Les enseignements de la Rose-Croix se concentrent sur des concepts tels que l’alchimie spirituelle, la transformation personnelle et la réalisation de l’unité entre l’homme et le divin. Le rosicrucisme est connu pour son symbolisme complexe, qui inclut notamment la croix et la rose, représentant le divin et l’amour universel. Il influence de nombreux courants ésotériques et philosophiques au fil des siècles, et en raison de son ancienneté, quelques historiens de l’occulte le considèrent comme étant l’une des possible influence de la franc-maçonnerie. Cependant, aucune confirmation concrète n’existe, il ne s’agit que de spéculations en raisons de valeurs communes. En revanche, certains francs-maçons étaient bien des rosicruciens avérés.

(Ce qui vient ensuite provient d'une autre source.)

(* ===== verification/TimerListSpec.v ===== *)
(** * Timers fire on time

    The invariant of the timers of a CPU, kept by every operation: no assertion
    fails, the loop of [fired] ends, no timer fires early or twice, and the clock
    event comes in time for the next one, if its distance fits the register. *)
From S2P Require Import Prelude Bits TimerSet TimerSetSpec TimerList.
Import TimerList.

(** What is relied on of the clock: it does not go backwards, and does not overflow. *)
Record uptime (clock : nat → Z) : Prop := {
  clock_pos : 0 ≤ clock 0%nat;
  clock_mono : ∀ i, clock i ≤ clock (S i);
  clock_max : ∀ i, clock i < TimerSet.max_timestamp;
}.

Section Timers.
Context (owner : nat → nat) (clock : nat → Z) (Hclock : uptime clock).
Implicit Types (s : TimerList.t) (tm : nat) (D : Datatypes.list nat).

Lemma clock_le i j : (i ≤ j)%nat → clock i ≤ clock j.
Proof. induction 1 as [|j ? IH]; [done|]. pose proof (clock_mono _ Hclock j). lia. Qed.

Lemma clock_lt i : clock i < 2 ^ 63.
Proof. pose proof (clock_max _ Hclock i). unfold TimerSet.max_timestamp in *. lia. Qed.

Lemma clock_nonneg i : 0 ≤ clock i.
Proof. pose proof (clock_pos _ Hclock). pose proof (clock_le 0 i ltac:(lia)). lia. Qed.

(** ** The invariant *)

Definition loaded s tm : Prop := state_of s tm = Armed ∧ timers_need_reload s (owner tm) = false.

Record core s : Prop := {
  c_wf : wf (time_of s) (list s);
  c_loaded : ∀ tm, tm ∈ active (list s) ++ TimerSet.expired (list s) ↔ loaded s tm;
  c_nodup : ∀ c, NoDup (active_timers s c);
  c_owner : ∀ c tm, tm ∈ active_timers s c ↔ owner tm = c ∧ state_of s tm = Armed;
  c_range : ∀ tm, state_of s tm = Armed → time_of s tm < 2 ^ 63;
  c_clock : TimerSet.last (list s) ≤ clock (readings s);
}.

Definition base s : Prop := core s ∧ TimerSet.expired (list s) = [].

(** The clock event that was asked for last: what is left of it in the register. *)
Definition programmed s (at_ : Z) : Prop :=
  at_ < last s ∧ (∃ n, (n < readings s)%nat ∧ at_ = clock n) ∧
  counter s = if wrap32 (last s - at_) =? 0 then None else Some (at_, wrap32 (last s - at_)).

Definition event s : Prop := last s = TimerSet.max_timestamp ∨ ∃ at_, programmed s at_.

Definition good s : Prop := base s ∧ event s ∧ last s ≤ TimerSet.get_next_timeout (list s).

(** What happens to the timers when those of [D] fire. *)
Record fires s s' D : Prop := {
  f_log : log s' = log s ++ D;
  f_state : ∀ tm, state_of s' tm = if decide (tm ∈ D) then Expired else state_of s tm;
  f_time : time_of s' = time_of s;
  f_reload : timers_need_reload s' = timers_need_reload s;
  f_readings : (readings s ≤ readings s')%nat;
  f_loaded : ∀ tm, tm ∈ D → loaded s tm ∧ time_of s tm ≤ clock (readings s');
  f_nodup : NoDup D;
}.

Lemma fires_nil s s' :
  log s' = log s → state_of s' = state_of s → time_of s' = time_of s →
  timers_need_reload s' = timers_need_reload s → (readings s ≤ readings s')%nat → fires s s' [].
Proof.
  intros Hl Hs Ht Hr Hn. split; try done.
  - by rewrite app_nil_r.
  - intros tm. by rewrite decide_False, Hs by apply not_elem_of_nil.
  - by intros ? ?%elem_of_nil.
  - constructor.
Qed.

Lemma fires_trans s1 s2 s3 D1 D2 : fires s1 s2 D1 → fires s2 s3 D2 → fires s1 s3 (D1 ++ D2).
Proof.
  intros [Hl1 Hs1 Ht1 Hr1 Hn1 Hd1 Hnd1] [Hl2 Hs2 Ht2 Hr2 Hn2 Hd2 Hnd2].
  assert (∀ tm, tm ∈ D2 → tm ∉ D1 ∧ loaded s1 tm ∧ time_of s1 tm ≤ clock (readings s3)) as Hd.
  { intros tm Hin. destruct (Hd2 tm Hin) as [[Ha Hld] Ht]. rewrite Hs1 in Ha. rewrite Hr1 in Hld.
    rewrite Ht1 in Ht. case_decide; [done|]. done. }
  split.
  - by rewrite Hl2, Hl1, app_assoc.
  - intros tm. rewrite Hs2, Hs1. repeat case_decide; set_solver.
  - by rewrite Ht2.
  - by rewrite Hr2.
  - lia.
  - intros tm [Hin|Hin]%elem_of_app; [|by apply Hd]. destruct (Hd1 tm Hin) as [? ?].
    split; [done|]. pose proof (clock_le _ _ Hn2). lia.
  - apply NoDup_app. split_and!; [done| |done]. intros tm Hin Hin2. by destruct (Hd tm Hin2).
Qed.

(** ** Expiry *)

Lemma expire_core s tm rest :
  core s → TimerSet.expired (list s) = tm :: rest →
  ∃ s', expire owner tm (set_list s (TimerSet.set_expired (list s) rest)) = Some s' ∧ core s' ∧
    list s' = TimerSet.set_expired (list s) rest ∧ last s' = last s ∧ counter s' = counter s ∧
    readings s' = readings s ∧ log s' = log s ++ [tm] ∧ time_of s' = time_of s ∧
    timers_need_reload s' = timers_need_reload s ∧
    ∀ u, state_of s' u = if decide (u = tm) then Expired else state_of s u.
Proof.
  intros [Hwf Hld Hnd Hown Hrng Hclk] E. destruct (wf_pop _ _ _ _ Hwf E) as [Hwf' Hnew].
  assert (state_of s tm = Armed) as Ht by (apply (Hld tm); rewrite E; set_solver).
  unfold expire. cbn [active_timers set_state set_list].
  rewrite decide_True by (by apply Hown). eexists. split; [done|].
  assert (∀ u, <[tm := Expired]> (state_of s) u = if decide (u = tm) then Expired else state_of s u) as Hst.
  { intros u. case_decide; subst; [by rewrite fn_lookup_insert|by rewrite fn_lookup_insert_ne]. }
  split_and!; try done. split; cbn [time_of list state_of active_timers timers_need_reload readings set_log set_active set_list set_state].
  - done.
  - intros u. unfold loaded. cbn [state_of timers_need_reload set_log set_active set_list set_state]. rewrite Hst.
    specialize (Hld u). rewrite E in Hld. unfold loaded in Hld.
    change (active (TimerSet.set_expired (list s) rest)) with (active (list s)).
    cbn [TimerSet.expired TimerSet.set_expired]. rewrite !elem_of_app, elem_of_cons in *.
    case_decide; [subst; split; [tauto|by intros []]|tauto].
  - intros c. destruct (decide (c = owner tm)) as [->|]; [|by rewrite fn_lookup_insert_ne].
    rewrite fn_lookup_insert. eapply sublist_NoDup; [apply Hnd|apply erase_sublist].
  - intros c u. rewrite Hst. destruct (decide (c = owner tm)) as [->|].
    + rewrite fn_lookup_insert, erase_elem, Hown by apply Hnd. case_decide; naive_solver.
    + rewrite fn_lookup_insert_ne, Hown by done. case_decide; naive_solver.
  - intros u. rewrite Hst. case_decide; [done|apply Hrng].
  - done.
Qed.

Lemma notify_spec fuel s :
  core s → (length (TimerSet.expired (list s)) ≤ fuel)%nat →
  (∀ tm, tm ∈ TimerSet.expired (list s) → time_of s tm ≤ clock (readings s)) →
  ∃ s', notify owner fuel s = Some s' ∧ base s' ∧ list s' = TimerSet.set_expired (list s) [] ∧
    last s' = last s ∧ readings s' = readings s ∧ fires s s' (TimerSet.expired (list s)).
Proof.
  revert s. induction fuel as [|fuel IH]; intros s Hs Hf Hdue; cbn [notify]; unfold TimerSet.pop_expired;
    destruct (TimerSet.expired (list s)) as [|tm rest] eqn:E; cbn [length] in Hf; try lia.
  1,2: assert (set_list s (list s) = s) as Hid by (by destruct s); rewrite Hid; exists s; split_and!;
    [done|by split|unfold TimerSet.set_expired; rewrite <- E; by destruct (list s)|done|done|by apply fires_nil].
  assert (loaded s tm) as Hld by (apply (c_loaded _ Hs); rewrite E; set_solver).
  cbn [state_of set_list]. rewrite decide_True by apply Hld.
  destruct (expire_core s tm rest Hs E) as (s1 & -> & Hs1 & El & Elast & _ & Er & Elog & Et & Erl & Est).
  cbn [mbind option_bind]. destruct (IH s1 Hs1) as (s' & -> & Hs' & El' & Elast' & Er' & Hf').
  { rewrite El. cbn [TimerSet.expired TimerSet.set_expired]. lia. }
  { rewrite El, Et, Er. cbn [TimerSet.expired TimerSet.set_expired]. intros u Hu. apply Hdue. by right. }
  exists s'. split_and!; [done|done| |congruence|congruence|].
  - rewrite El', El. done.
  - rewrite El in Hf'. cbn [TimerSet.expired TimerSet.set_expired] in Hf'.
    change (tm :: rest) with ([tm] ++ rest). eapply fires_trans; [|done]. split; try done.
    + intros u. rewrite Est. repeat case_decide; set_solver.
    + rewrite Er. done.
    + intros u ->%list_elem_of_singleton. split; [done|]. rewrite Er. apply Hdue. by left.
    + apply NoDup_singleton.
Qed.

René Descartes, fervent rosicrucien ?
L’idée peut faire sourire, mais dans les faits, cette curieuse histoire aurait pu coûter cher à la réputation du philosophe ! En réalité, tout est parti d’une étincelle de curiosité de la part d’un jeune Descartes.
De 1618 à 1622, celui-ci réside en effet en Allemagne et en Hollande, à la période à laquelle la Rose-Croix commence à séduire de nombreuses personnalités et chymistes. De par ses propres intérêts, ce n’était donc qu’une question de temps avant que la rumeur des prodiges de l’Ordre de la Rose-Croix ne remonte jusqu’à ses oreilles.
Descartes n’est pas convaincu, mais cela ne l’empêche pas de se pencher sérieusement sur la question, comme il en a l’habitude. Pendant l’hiver 1619, il se livre donc à une étude minutieuse des quelques textes existants (Fama Fraternatis, Confession Fraternatis et surtout Noces Chymiques, texte déterminant dans les croyances ésotériques de la Rose-Croix).
Il en vient à une conclusion : bien que la philosophie en lien à l’ordre de la Rose-Croix soit intéressante, elle n’en reste pas moins trop hermétique à son sens. Le jeune homme déplore aussi le fait que les textes fondateurs soient si fermés au reste des sciences, qui lui sont déjà chères, et qu’il perçoit comme intimement liées les unes aux autres. Il pense donc fermer le chapitre de la Rose-Croix ; ils resteront dans son esprit des imposteurs, au mieux des visionnaires, mais il n’a pas loisir de s’y attarder d’avantage. Comme Leibniz, il aura sans doute considéré qu’il s’agissait de l’invention d’un érudit.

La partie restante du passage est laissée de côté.